(* ===== verification/SystemSpec.v ===== *)
(** * The accounts of a run of the system

    How the accounts of [System.v] go on interval by interval: their ranges,
    intervals that are complete, in which every report is read before the
    rotation, and reports that come after it. *)
From stdpp Require Import strings.
From S2P Require Import Prelude CMonad CFloat ChainedTable ChainSpec TableSpec Listing FixSizeTable FixSizeSpec FixSizeIface.
From S2P Require Import Flow PktListTable PktListSpec PktListProps ObjStore Settings SettingsFile SettingsProps Sample FlowTables.
From S2P Require Import Warehouse WarehouseSpec WarehouseIter WarehouseRecords WarehouseProps Config Bytes VlanTag CText TaskManager TaskProps SendPacket FrameSpec.
From S2P Require Import SendProps ConditionSender ConditionSpec ConditionWire ConditionProps IntervalRotator RotatorSpec RotatorProps.
From S2P Require Import Fifo Receiver FlowInforUpdator Testbed TestbedSpec LossSpec TestbedProps LossProps System.

(** ** The accounts of any run *)
Section accounts.
Context {K : Type} `{KeyLaws K} `{!PacketFlow K} (net_identity : Z) (fifo_handler : text) (datalink : Z).
Implicit Types (a : accounts K) (v : intervals K) (o : tb_op) (os : list sys_op).

Local Abbreviation op := (account_op (K := K) net_identity fifo_handler).

(** The packets in flight have a volume, and no update is empty. *)
Definition well_sized a : Prop :=
  Forall (λ x, 0 <= x.2.2) (in_flight a) ∧ Z.of_nat (length (updates a)) <= total (updates a).
(** The receiver reads the second of its three packets. *)
Lemma packets_on_wire_witness :
  ∃ (s0 s : system flow_src vi_handle vf_handle fx_handle) ofs b,
    do_syss demo_read_setting (get_task_of_traffic RotatorProps.demo_tasks) 1 11 (get_sender_fifo_fname 1 100) true
      takes_all demo_fuel demo_overlap s0 = Ok (tt, s) ∧
    sy_wire s = offer_pkt <$> ofs ∧ length (packets_of_offers ofs) = 3%nat ∧ packets_of_offers ofs !! 1%nat = Some (set b) ∧
    parse_headers b = Ok (TcpPacket (report_of (demo_packet_flow, 2)), b) ∧ read32 (Z.of_nat (length b) - 4) b = Ok (500, b).
Proof.
  destruct (packets_on_wire (Some (demo_settings_file "0")) (Some demo_task_file) (λ _, true) 1400000000 [49; 49] demo_read_setting 10
    RotatorProps.demo_tasks 1 1 true takes_all demo_fuel (λ _, true) (λ _, true)) with (k0 := ∅ : kernel)
    (os := demo_overlap) as (s0 & s & ofs & _ & E & Ew & Hc);
    [done|done|exact demo_settings_given|done|done|exact demo_tasks_given|by repeat constructor|done|exact demo_fuel_enough
    |exact demo_overlap_ok|exact demo_overlap_in_range|].
  change (sends demo_overlap) with [(tcp_filler, [0], (demo_packet_flow, (1, 1500))); (tcp_filler, [0], (demo_packet_flow, (2, 500)));
    (tcp_filler, [0], (demo_packet_flow, (3, 1600)))] in Hc.
  apply Forall2_cons_inv_l in Hc as (pkt1 & c1 & _ & Hc & Epkts). apply Forall2_cons_inv_l in Hc as (pkt2 & c2 & [_ Hp] & Hc & ->).
  apply Forall2_cons_inv_l in Hc as (pkt3 & c3 & _ & Hc & ->). apply Forall2_nil_inv_l in Hc as ->.
  destruct Hp as (b & -> & _ & Hrecv & Hlen). exists s0, s, ofs, b. split; [exact E|].
  split; [by rewrite Ew, offered_all|]. rewrite Epkts. split_and!; try done. by apply Hrecv, (tcp_frame_ok 2).
Defined.
(** A frame with a row has the six metadata columns. *)
Lemma metadata_columns (env : Env) (kept leads : list dict) (col : string) :
  Forall2 (record_of env) kept leads ->
  leads <> [] ->
  In col metadata_fields ->
  In col (available_columns leads).
Proof.
  intros Hrec Hne Hmeta.
  destruct Hrec as [|result lead kept' leads' Hone _]; [contradiction|].
  apply (available_columns_in (lead :: leads') lead col); [now left| |].
  - now apply metadata_in_column_order.
  - now apply (record_of_has_metadata env result lead Hone).
Qed.

(** A value Python counts as true is not null, and the frame holds it as
    a value Python counts as true. *)
Lemma to_cell_truthy (as_float : bool) (v : value) :
  truthy v = true ->
  exists w, to_cell as_float (Some v) = Some w /\ truthy w = true.
Proof.
  destruct v as [|b|n|q|s|l|d]; cbn; intros Htrue; try discriminate; eauto.
  destruct as_float; [|eauto].
  eexists. split; [reflexivity|]. cbn.
  destruct (Qeq_bool (inject_Z n) 0) eqn:Hzero; [|reflexivity].
  apply Qeq_bool_iff in Hzero. unfold Qeq in Hzero. cbn in Hzero.
  destruct (Z.eqb_spec n 0); [discriminate|lia].
Qed.

(** The rows of the frame, cell by cell. *)
Lemma rows_of_records (env : Env) (all_leads : list dict)
    (cols : list string) (kept leads : list dict) :
  (forall col, In col metadata_fields -> In col cols) ->
  Forall2 (record_of env) kept leads ->
  Forall2
    (fun result row =>
       let as_float col := float_column (column_values all_leads col) in
       cell cols row "search_title"
         = to_cell (as_float "search_title") (dict_lookup result "title") /\
       cell cols row "search_snippet"
         = to_cell (as_float "search_snippet")
             (Some (dict_get result "snippet" (VStr ""))) /\
       cell cols row "is_relevant"
         = to_cell (as_float "is_relevant")
             (Some (dict_get result "is_relevant" (VBool false))) /\
       cell cols row "relevance_confidence"
         = to_cell (as_float "relevance_confidence")
             (Some (dict_get result "relevance_confidence" (VFloat 0))) /\
       cell cols row "relevance_reason"
         = to_cell (as_float "relevance_reason")
             (Some (dict_get result "relevance_reason" (VStr ""))) /\
       exists scraped_at, cell cols row "scraped_at" = Some (VStr scraped_at))
    kept (map (fun lead => map (frame_cell all_leads lead) cols) leads).
Proof.
  intros Hcols.
  induction 1 as [|result lead kept leads Hone _ IH]; cbn [map];
    constructor; [|exact IH].
  destruct Hone as (h & title & link & content & Ht & Hl & Hlead).
  destruct (lead_record_metadata env h result title link content lead Hlead)
    as (H1 & H2 & H3 & H4 & H5 & H6).
  cbv zeta. rewrite !cell_of_map by (apply Hcols; cbn; tauto).
  unfold frame_cell. rewrite H1, H2, H3, H4, H5, H6, Ht.
  repeat split. eexists. reflexivity.
Qed.

(** X8.  Every row of a frame the controller returns holds, in its six
    metadata columns, the title, the snippet and the judgment of one of the
    results selected in step 4, as [pandas] stores them (a null as a
    missing value, an integer among floats and missing values as a float),
    and a capture time, whatever the extractor replied for these keys; the
    rows stand in the order of the results. *)
Theorem rows_carry_their_candidate
    (env : Env) (final_results : list dict) (h : list event)
    (all_leads : list dict) :
  fst (scrape_and_extract env final_results [] h) = Ok all_leads ->
  exists kept,
    Subseq kept final_results /\
    Forall2
      (fun result row =>
         let cols := columns (to_frame all_leads) in
         let as_float col := float_column (column_values all_leads col) in
         cell cols row "search_title"
           = to_cell (as_float "search_title") (dict_lookup result "title") /\
         cell cols row "search_snippet"
           = to_cell (as_float "search_snippet")
               (Some (dict_get result "snippet" (VStr ""))) /\
         cell cols row "is_relevant"
           = to_cell (as_float "is_relevant")
               (Some (dict_get result "is_relevant" (VBool false))) /\
         cell cols row "relevance_confidence"
           = to_cell (as_float "relevance_confidence")
               (Some (dict_get result "relevance_confidence" (VFloat 0))) /\
         cell cols row "relevance_reason"
           = to_cell (as_float "relevance_reason")
               (Some (dict_get result "relevance_reason" (VStr ""))) /\
         exists scraped_at, cell cols row "scraped_at"
                            = Some (VStr scraped_at))
      kept (rows (to_frame all_leads)).
Proof.
  intros Hrun.
  destruct (scrape_and_extract_records env final_results h all_leads Hrun)
    as (kept & Hsub & Hrec).
  exists kept. split; [exact Hsub|].
  destruct all_leads as [|l ls].
  { inversion Hrec. constructor. }
  unfold to_frame, frame_of. cbn [rows columns].
  apply (rows_of_records env (l :: ls)); [|exact Hrec].
  intros col Hmeta.
  apply (metadata_columns env kept (l :: ls) col Hrec); [discriminate|].
  exact Hmeta.
Qed.

(** One hit of the provider, judged by default: its row holds its title. *)
Lemma rows_carry_their_candidate_witness :
  let candidate := fail_open (hit "Acme" "https://acme.example") in
  exists all_leads row,
    fst (scrape_and_extract unscored_env [candidate] [] []) = Ok all_leads /\
    rows (to_frame all_leads) = [row] /\
    cell (columns (to_frame all_leads)) row "search_title"
    = Some (VStr "Acme").
Proof.
  intros candidate.
  assert (Hrun : exists all_leads row,
            fst (scrape_and_extract unscored_env [candidate] [] [])
            = Ok all_leads /\
            rows (to_frame all_leads) = [row] /\
            float_column (column_values all_leads "search_title") = false)
    by (do 2 eexists; split; [reflexivity|split; reflexivity]).
  destruct Hrun as (all_leads & row & Hrun & Hrows & Hobject).
  exists all_leads, row. split; [exact Hrun|]. split; [exact Hrows|].
  destruct (rows_carry_their_candidate unscored_env [candidate] [] all_leads
              Hrun) as (kept & Hsub & Hcells).
  rewrite Hrows in Hcells.
  inversion Hcells as [|result row' kept' rows' Hone Hnone Hk Hr]. subst.
  inversion Hnone. subst.
  inversion Hsub as [|x xs ys Hsub' Hx Hy|y xs ys Hsub' Hx Hy]; subst.
  - destruct Hone as (Htitle & _). rewrite Htitle, Hobject. reflexivity.
  - inversion Hsub'.
Defined.

Lemma Subseq_In {A : Type} (xs ys : list A) (x : A) :
  Subseq xs ys -> In x xs -> In x ys.
Proof.
  induction 1 as [|y xs ys _ IH|y xs ys _ IH]; intros Hin.
  - contradiction.
  - destruct Hin as [->|Hin]; [now left|right; auto].
  - right. auto.
Qed.

Lemma Forall2_In_r {A B : Type} (R : A -> B -> Prop) (xs : list A)
    (ys : list B) (y : B) :
  Forall2 R xs ys -> In y ys -> exists x, In x xs /\ R x y.
Proof.
  induction 1 as [|x0 y0 xs ys Hxy _ IH]; intros Hin; [contradiction|].
  destruct Hin as [->|Hin].
  - exists x0. split; [now left|exact Hxy].
  - destruct (IH Hin) as (x & Hx & HR). exists x. split; [now right|exact HR].
Qed.
(** C4, as the code has it: on a non-empty list of updates of one common
    non-zero length, with at least one iteration and
    [0 <= int(num_clients - c * num_malicious) <= num_clients], every
    iteration keeps exactly that many distinct client indices, none of
    which has a larger score than an index that is not kept; the value
    returned is [aggregate] (the num_examples-weighted mean) of the
    original results whose indices are in every kept set. *)
Theorem aggregate_dnc_keeps_smallest
        (results : list ClientResult) c b niters m (d : nat) g :
  results ≠ [] → 0 < d →
  rect d (map (λ r : ClientResult, flatten_params r.1) results) →
  (0 < niters)%Z →
  (0 ≤ dnc_to_keep (length results) c m ≤ Z.of_nat (length results))%Z →
  ∃ I_good I_final res g',
    dnc_I_good results c b niters m g = (Ok I_good, g')
    ∧ length I_good = Z.to_nat niters
    ∧ Forall (λ I, Z.of_nat (length I) = dnc_to_keep (length results) c m
                   ∧ NoDup I
                   ∧ ∃ s, kept_by_iteration
                            (map (λ r : ClientResult, flatten_params r.1)
                                 results) c b m s I
                          ∧ smallest_scores s I) I_good
    ∧ dnc_I_final (length results) I_good = Ok I_final
    ∧ (∀ i, i ∈ I_final ↔
            i < length results ∧ Forall (λ I, i ∈ I) I_good)
    ∧ Forall2 (λ i r, results !! i = Some r) I_final res
    ∧ aggregate_dnc results c b niters m g = (aggregate res, g').
Proof.
  intros Hne Hd Hrect Hn Hk.
  set (fl := map (λ r : ClientResult, flatten_params r.1) results) in *.
  set (to_keep := dnc_to_keep (length results) c m) in *.
  assert (Hfl : fl ≠ []) by (unfold fl; by destruct results).
  assert (Hlen : length fl = length results) by apply length_map.
  destruct (dnc_I_good_Forall
    (λ I, Z.of_nat (length I) = to_keep ∧ NoDup I
          ∧ ∃ s, kept_by_iteration fl c b m s I ∧ smallest_scores s I)
    results c b niters m g) as (I_good & g' & Hloop & HP & Hlength).
  { intros g1.
    destruct (dnc_iteration_rect fl c b m d g1 Hrect Hfl Hd)
      as (sp & s & g2 & Hsp & Hs & Hsl & Hit).
    eexists _, g2. split; [exact Hit|].
    rewrite Hlen in *. unfold dnc_I. fold to_keep.
    rewrite slice_to_nonneg by lia. split; [|split].
    - rewrite length_take, np_argsort_length. lia.
    - eapply sublist_NoDup; [apply np_argsort_NoDup | apply sublist_take].
    - exists s. split.
      + exists g1, sp. rewrite Hsp, Hlen. simpl. repeat split; try done.
        unfold dnc_I. fold to_keep. by rewrite slice_to_nonneg by lia.
      + intros i j x y Hi Hj Hx Hy.
        by eapply np_argsort_take_smallest. }
  destruct (dnc_I_final_nonempty (length results) I_good)
    as [I_final Hfinal].
  { intros ->. simpl in Hlength. lia. }
  pose proof (λ i, dnc_I_final_elem _ _ _ i Hfinal) as Helem.
  destruct (dnc_res_in_range results I_final) as (res & Hres & HF).
  { apply Forall_forall. intros i Hi. by apply Helem in Hi as [? _]. }
  exists I_good, I_final, res, g'.
  repeat (split; [done|]).
  rewrite (aggregate_dnc_after_loop _ _ _ _ _ _ _ _ Hloop), Hfinal.
  cbn [result_bind]. rewrite Hres. done.
Qed.

(** C5, as the code has it: on a non-empty list of updates of one common
    non-zero length, with at least one iteration and no malicious client,
    every iteration keeps every client and the value returned is
    [aggregate] of all results, FedAvg's weighted mean. *)
Theorem aggregate_dnc_no_malicious
        (results : list ClientResult) c b niters (d : nat) g :
  results ≠ [] → 0 < d →
  rect d (map (λ r : ClientResult, flatten_params r.1) results) →
  (0 < niters)%Z →
  ∃ I_good g',
    dnc_I_good results c b niters 0 g = (Ok I_good, g')
    ∧ length I_good = Z.to_nat niters
    ∧ Forall (λ I, I ≡ₚ seq 0 (length results)) I_good
    ∧ aggregate_dnc results c b niters 0 g = (aggregate results, g').
Proof.
  intros Hne Hd Hrect Hn.
  set (fl := map (λ r : ClientResult, flatten_params r.1) results) in *.
  assert (Hfl : fl ≠ []) by (unfold fl; by destruct results).
  assert (Hlen : length fl = length results) by apply length_map.
  destruct (dnc_I_good_Forall (λ I, I ≡ₚ seq 0 (length results))
              results c b niters 0 g) as (I_good & g' & Hloop & HP & Hlength).
  { intros g1.
    destruct (dnc_iteration_rect fl c b 0 d g1 Hrect Hfl Hd)
      as (sp & s & g2 & Hsp & Hs & Hsl & Hit).
    eexists _, g2. split; [exact Hit|].
    rewrite Hlen in *. unfold dnc_I.
    rewrite dnc_to_keep_no_malicious, slice_to_nonneg by lia.
    rewrite Nat2Z.id, take_ge by (rewrite np_argsort_length; lia).
    by rewrite np_argsort_perm, Hsl. }
  exists I_good, g'. repeat (split; [done|]).
  assert (Hfinal : dnc_I_final (length results) I_good
                   = Ok (seq 0 (length results))).
  { unfold dnc_I_final. destruct I_good as [|I0 Is] eqn:E.
    { simpl in Hlength. lia. }
    rewrite <- E in *. f_equal. apply filter_all. intros i Hi.
    apply forallb_forall. intros I HI. apply mem_spec.
    rewrite Forall_forall in HP. rewrite (HP I) by (by apply list_elem_of_In).
    by apply list_elem_of_In. }
  destruct (dnc_res_in_range results (seq 0 (length results)))
    as (res & Hres & HF).
  { apply Forall_forall. intros i Hi. apply list_elem_of_In, in_seq in Hi. lia. }
  rewrite (Forall2_lookup_functional _ _ _ _ HF (Forall2_lookup_seq results))
    in Hres.
  rewrite (aggregate_dnc_after_loop _ _ _ _ _ _ _ _ Hloop), Hfinal.
  cbn [result_bind]. rewrite Hres. done.
Qed.

End kept.

(** ** The weighted mean of equal updates *)

Lemma Qc_of_Z_add (a b : Z) : Qc_of_Z (a + b) = (Qc_of_Z a + Qc_of_Z b)%Qc.
Proof.
  apply Qc_is_canon. unfold Qc_of_Z. simpl.
  rewrite !Qred_correct, inject_Z_plus. reflexivity.
Qed.

Lemma Qc_of_Z_nonzero (z : Z) : z ≠ 0%Z → Qc_of_Z z ≠ 0%Qc.
Proof.
  intros Hz Heq. apply Hz. rewrite <- (py_int_of_Z z), Heq. reflexivity.
Qed.

Lemma zip_with_map_same {A B C D} (f : B → C → D) (h : A → B) (k : A → C)
      (p : list A) :
  zip_with f (map h p) (map k p) = map (λ a, f (h a) (k a)) p.
Proof. induction p as [|a p IH]; simpl; [done | by rewrite IH]. Qed.

(** The columns of rows that are all made from one template. *)
Lemma zip_star_map_rows {A B C} (f : A → B → C) (p : list B) (xs : list A) :
  xs ≠ [] →
  zip_star (map (λ x, map (f x) p) xs) = map (λ a, map (λ x, f x a) xs) p.
Proof.
  induction xs as [|x xs IH]; [done|]. intros _.
  destruct xs as [|x' xs'].
  - simpl. by rewrite map_map.
  - change (zip_star (map (λ x, map (f x) p) (x :: x' :: xs')))
      with (zip_with cons (map (f x) p)
                     (zip_star (map (λ x, map (f x) p) (x' :: xs')))).
    rewrite IH by done. rewrite zip_with_map_same. reflexivity.
Qed.
(** * routines: hierarchical goroutine synchronisation, and services on top of it

    A model of package [routines] (routines.go, service.go).

    - The heap holds the [routines] structs; a [*routines] is [option ptr]
      ([None] is the nil pointer) and a value of the interface [Routines]
      is either the nil interface or a [*routines] (possibly nil).
    - The methods that never block ([NewRoutines], [Done], [Child], [Go],
      [Stop], [childrenUp], [childrenDown]) are functions in a state monad
      with panics.
    - Goroutines launched by [Go] live in a pool; a scheduler label picks
      the goroutine or the blocked call that moves next, so every
      interleaving is a list of labels.
    - Calls that block ([Wait], [service.Start], [service.Stop]) are call
      frames that advance one statement at a time. *)

From stdpp Require Import prelude.

Local Open Scope Z_scope.

(** ** Data *)

(** Address of a [routines] struct in the heap. *)
Abbreviation ptr := nat (only parsing).

(** [type routines struct { doneCh; waitgroup; parent; children }].
    [doneCh] is made once by [NewRoutines], never reassigned and never sent
    on: the field stores whether the channel has been closed.  A
    [sync.WaitGroup] is its counter. *)
Record routines := mkRoutines {
  doneCh : bool;
  waitgroup : Z;
  parent : option ptr;
  children : Z
}.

-------

In the lines above, find each one with "induction" and list it.

  induction 1 as [|result lead kept leads Hone _ IH]; cbn [map];
  induction 1 as [|y xs ys _ IH|y xs ys _ IH]; intros Hin.
  induction 1 as [|x0 y0 xs ys Hxy _ IH]; intros Hin; [contradiction|].
Proof. induction p as [|a p IH]; simpl; [done | by rewrite IH]. Qed.
  induction xs as [|x xs IH]; [done|]. intros _.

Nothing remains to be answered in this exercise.